:: Data provided ::

(** * ZeusChat server: a shallow embedding of the socket handlers

    The repository holds two near-duplicate servers: [server.js] (OTP
    issuance, profile update on register, [ON CONFLICT] clauses on the
    invite and friendship inserts) and a second file without the OTP flow
    and without those clauses.  Both share one shape: a PostgreSQL pool, a process-local
    [activeUsers] map from Zeus-PIN to socket id, and one [try]/[catch]
    wrapped handler per socket event.

    The store is modelled as lists of rows, the presence map as an
    insertion-ordered association list (a JavaScript [Map]), and every
    handler as a computation in a small state/exception/output monad:
    state is the store plus the presence map, an exception is what
    [pool.query] or a property access throws, output is the list of
    socket emissions in program order. *)

From Stdlib Require Import List String Ascii ZArith Bool Lia.
From Stdlib Require Import DecimalString DecimalPos DecimalZ.
Import ListNotations.
Open Scope string_scope.
Open Scope Z_scope.
Open Scope list_scope.

Set Implicit Arguments.

(** ** Rows of the durable store *)

(** Zeus-PINs and socket ids are JavaScript strings. *)
Abbreviation Pin := string (only parsing).
Abbreviation SocketId := string (only parsing).

Record OtpRequest := mkOtpRequest {
  otp_email : string;
  otp_otp : string;
  otp_expires_at : Z
}.

Record User := mkUser {
  user_id : Z;
  user_zeus_pin : Pin;
  user_email : option string;
  user_name : option string;
  user_about : option string;
  user_verified_at : option Z
}.

Inductive InviteStatus := pending | accepted.

Record Invite := mkInvite {
  inv_from_pin : Pin;
  inv_to_pin : Pin;
  inv_status : InviteStatus
}.

Record Friendship := mkFriendship {
  user1_pin : Pin;
  user2_pin : Pin
}.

:::

> [Problem to work on] In the lines above, find each one with "exception" and list it.

> [Reply to the task]
    handler as a computation in a small state/exception/output monad:
    state is the store plus the presence map, an exception is what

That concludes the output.